Payday lending companies owned by two Oklahoma Indian tribes have agreed to stop using aggressive collection techniques, including threatening borrowers with lawsuits and arrest, in a partial settlement with the Federal Trade Commission.
The payday lending companies, owned by the Oklahoma-based Miami and Modoc tribes, also have agreed to stop requiring borrowers to agree to automatic drafts from their bank accounts to be approved for a loan.
The terms of the settlement were approved by a U.S. District Court judge in Nevada this month.
The FTC is still pursuing claims against the tribes and payday lenders alleging that the companies have deceived their customers by levying hidden fees and inflated charges.

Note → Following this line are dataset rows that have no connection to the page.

(** ** The uuid of a device that reports none *)

Section UuidFacts.
Context `{Host}.

(** The entries of a retrieved snapshot are the images of raw entries
    under [toFileSystem]. *)
Lemma filterM_elem {A} (f : A -> Js.result bool) (l r : list A) (x : A) :
  filterM f l = Js.Ok r -> x ∈ r -> x ∈ l.
Proof.
  revert r. induction l as [|y l IH]; simpl; intros r.
  - intros [= <-] Hx. done.
  - destruct (f y) as [b|]; simpl; [|done].
    destruct (filterM f l) as [r'|]; simpl; [|done].
    intros [= <-] Hx. destruct b.
    + apply elem_of_cons in Hx as [->|Hx]; [left | right; by apply (IH r')].
    + right. by apply (IH r').
Qed.

Lemma mapM_elem {A B} (f : A -> Js.result B) (l : list A) (r : list B)
  (y : B) :
  mapM f l = Js.Ok r -> y ∈ r -> exists x, x ∈ l /\ f x = Js.Ok y.
Proof.
  revert r. induction l as [|x l IH]; simpl; intros r.
  - intros [= <-] Hy. by apply elem_of_nil in Hy.
  - destruct (f x) as [z|] eqn:Hz; simpl; [|done].
    destruct (mapM f l) as [r'|]; simpl; [|done].
    intros [= <-] Hy. apply elem_of_cons in Hy as [->|Hy].
    + exists x. split; [by left | exact Hz].
    + destruct (IH r' eq_refl Hy) as (x' & Hx' & Hfx').
      exists x'. split; [by right | exact Hfx'].
Qed.

Lemma getNewState_entries devices filesystems newState entry :
  getNewState devices filesystems = Js.Ok newState ->
  entry ∈ newState ->
  exists raw, raw ∈ filesystems
              /\ toFileSystem (deviceMapOf devices) raw = Js.Ok entry.
Proof.
  unfold getNewState, unsortedState, filteredFileSystems.
  destruct (filterM notIgnored filesystems) as [kept|] eqn:Hkept;
    simpl; [|done].
  destruct (mapM _ _) as [entries|] eqn:Hentries; simpl; [|done].
  intros Hsort Hin. apply sortFilesystems_perm in Hsort.
  rewrite Hsort in Hin.
  destruct (mapM_elem _ _ _ _ Hentries Hin) as (raw & Hraw & Hentry).
  exists raw. split; [|done].
  apply list_elem_of_In, filter_In in Hraw as [Hraw _].
  apply filter_In in Hraw as [Hraw _].
  apply (filterM_elem _ _ _ _ Hkept). by apply list_elem_of_In.
Qed.

(** Every entry of a retrieved snapshot is mounted at a mountpoint. *)
Lemma getNewState_sortable devices filesystems newState :
  getNewState devices filesystems = Js.Ok newState ->
  Forall sortable newState
  /\ Forall (fun entry => mounted entry = true
                          /\ is_Some (mountpoint entry)) newState.
Proof.
  intros Hnew.
  assert (forall entry, entry ∈ newState ->
            mounted entry = true /\ is_Some (mountpoint entry)) as Hall.
  { intros entry Hin.
    destruct (getNewState_entries _ _ _ _ Hnew Hin) as (raw & _ & Hentry).
    unfold toFileSystem in Hentry.
    destruct (JsObject.member _ _); [| discriminate |];
      injection Hentry as <-; simpl; split; [done | by eexists |
                                             done | by eexists]. }
  split; apply Forall_forall; intros entry Hin;
    destruct (Hall entry Hin) as [Hm [mp Hmp]].
  - intros _. by rewrite Hmp.
  - split; [done | by exists mp].
Qed.

(** C2.  The specification has the uuid of an entry be the lower-cased
    native uuid when one is reported and not empty, and the name-based
    uuid of the device identifier otherwise.  The code tests whether the
    device is listed, not whether its uuid is empty (line 258): for a
    listed device that reports the empty uuid the entry gets the empty
    string as its uuid, not the name-based one. *)
Theorem empty_native_uuid_is_kept
  (devices : list SystemInformation.BlockDevicesData)
  (raw : SystemInformation.FsSizeData)
  (dev : SystemInformation.BlockDevicesData) :
  toLowerCase EmptyString = EmptyString ->
  JsObject.get (deviceMapOf devices) (SystemInformation.fs raw) = Some dev ->
  SystemInformation.uuid dev = EmptyString ->
  uuid <$> toFileSystem (deviceMapOf devices) raw = Js.Ok EmptyString.
Proof.
  intros Hlower Hdev Hempty.
  rewrite toFileSystem_uuid, (member_own _ _ _ Hdev), Hempty.
  by rewrite Hlower.
Qed.

End UuidFacts.

(** A mapped network drive: listed, with an empty uuid. *)
Lemma empty_native_uuid_is_kept_witness :
  uuid <$> toFileSystem (H := exampleHost) (deviceMapOf [driveDevice])
                        driveFilesystem
  = Js.Ok EmptyString.
Proof.
  apply (empty_native_uuid_is_kept (H := exampleHost) [driveDevice]
           driveFilesystem driveDevice); reflexivity.
Defined.

Example getNewState_empty_uuid :
  (map uuid <$> getNewState (H := exampleHost) [driveDevice] [driveFilesystem])
  = Js.Ok [EmptyString]
  /\ v5 (Host := exampleHost) "Z:" UUID_NAMESPACE <> EmptyString.
Proof. split; [reflexivity | discriminate]. Qed.

(** ** Longest-prefix lookup in the states the monitor reaches *)

Section ReachableFacts.
Context `{Host}.

(** What the differ and the lookup rely on holds of the state map in
    every state a monitor reaches. *)
Lemma consistent_map_wellformed (w : World) :
  consistent w ->
  Forall sortable (JsObject.values (filesystemMap w))
  /\ NoDup (JsObject.values (filesystemMap w)).
Proof.
  intros [_ (Hnd & Hkeyed & Hsort & _)]. split; [done|].
  apply (NoDup_fmap_1 (fun v => Js.propKey (mountpoint v))).
  change (NoDup (map (fun v => Js.propKey (mountpoint v))
                     (JsObject.values (filesystemMap w)))).
  by rewrite keyed_keys.
Qed.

An attorney for the tribes did not respond to a request for comment about the settlement on Monday.
The federal government moved to sue several online payday lending companies owned by the Miami and Modoc, along with tribes themselves, in 2012 alleging deceptive trade practices after receiving thousands of complaints from consumers.
Both based in Miami, OK, the tribes own several online payday lending companies. The Modoc tribe has about 250 members, and is the smallest federally recognized tribe in the state, while the Miami tribe has about 3,800 members.
Although the payday lenders claim to be owned by the Indian tribes and therefore outside of the reach of many state and federal laws, the FTC alleges the companies are primarily controlled by race car driver Scott Tucker, who gives the tribes a cut of the profits.
The Oklahoma Department of Consumer Credit regulates payday lenders in the state, but does not have jurisdiction over the online lending companies owned by the Miami and Modoc tribes because the tribes have sovereign status and are not subject to state laws that protect state consumers, said Roy John Martin, general counsel for the Department of Consumer Credit.
Although the agency receives complaints from consumers about the tribal lenders, there is little the state can do because of the tribes' sovereign status, Martin said.
“The majority of complaints have to do with collection practices, fees, repeatedly debiting bank accounts,” Martin said.
Several borrowers who used the online payday lender AmeriLoan.com, a company owned by the Miami tribe, told The Oklahoman that the company repeatedly drafted their bank accounts for monthly payments, sometimes when the customers did not know a payment was due, or after they believed their loans had been repaid in full.
Chicago resident Brandon Wright said he used Ameriloan.com to borrow $200 earlier this year to pay bills. The loan trapped Wright in a cycle of repeatedly having to borrow and repay the same $200 over a period of several months at high interest rates when he couldn't afford to pay off the loan and meet his other obligations.
AmeriLoan debited Wright's bank account every month for the $200 plus interest, he said. Although the company initially gave Wright a month to repay the loan, it would give him only 10 days to repay the money the last time he borrowed.
“This time they wanted it in 10 days — I had to close my bank account because I couldn't afford to pay that loan on that day and my rent,” Wright said. “I told them I could pay it off basically the following month like I have been doing and the manager I spoke to was quite rude.”
Methuen, Mass., resident Doretha Kitchins borrowed $400 through the AmeriLoan website earlier this year to pay bills after struggling during a period of unemployment and working for a temp agency. She claims the company continued to draft her bank account for regular installments of $120 after she believed the loan had been repaid.
When Kitchins tried to call the company to find out the balance of her loan, she had problems getting anyone to speak with her on the phone, she said.
“It's a recording stating to call back at a different time, and when I called back I would still get the same recording over and over again,” Kitchins said. “It's not a good way to do business.”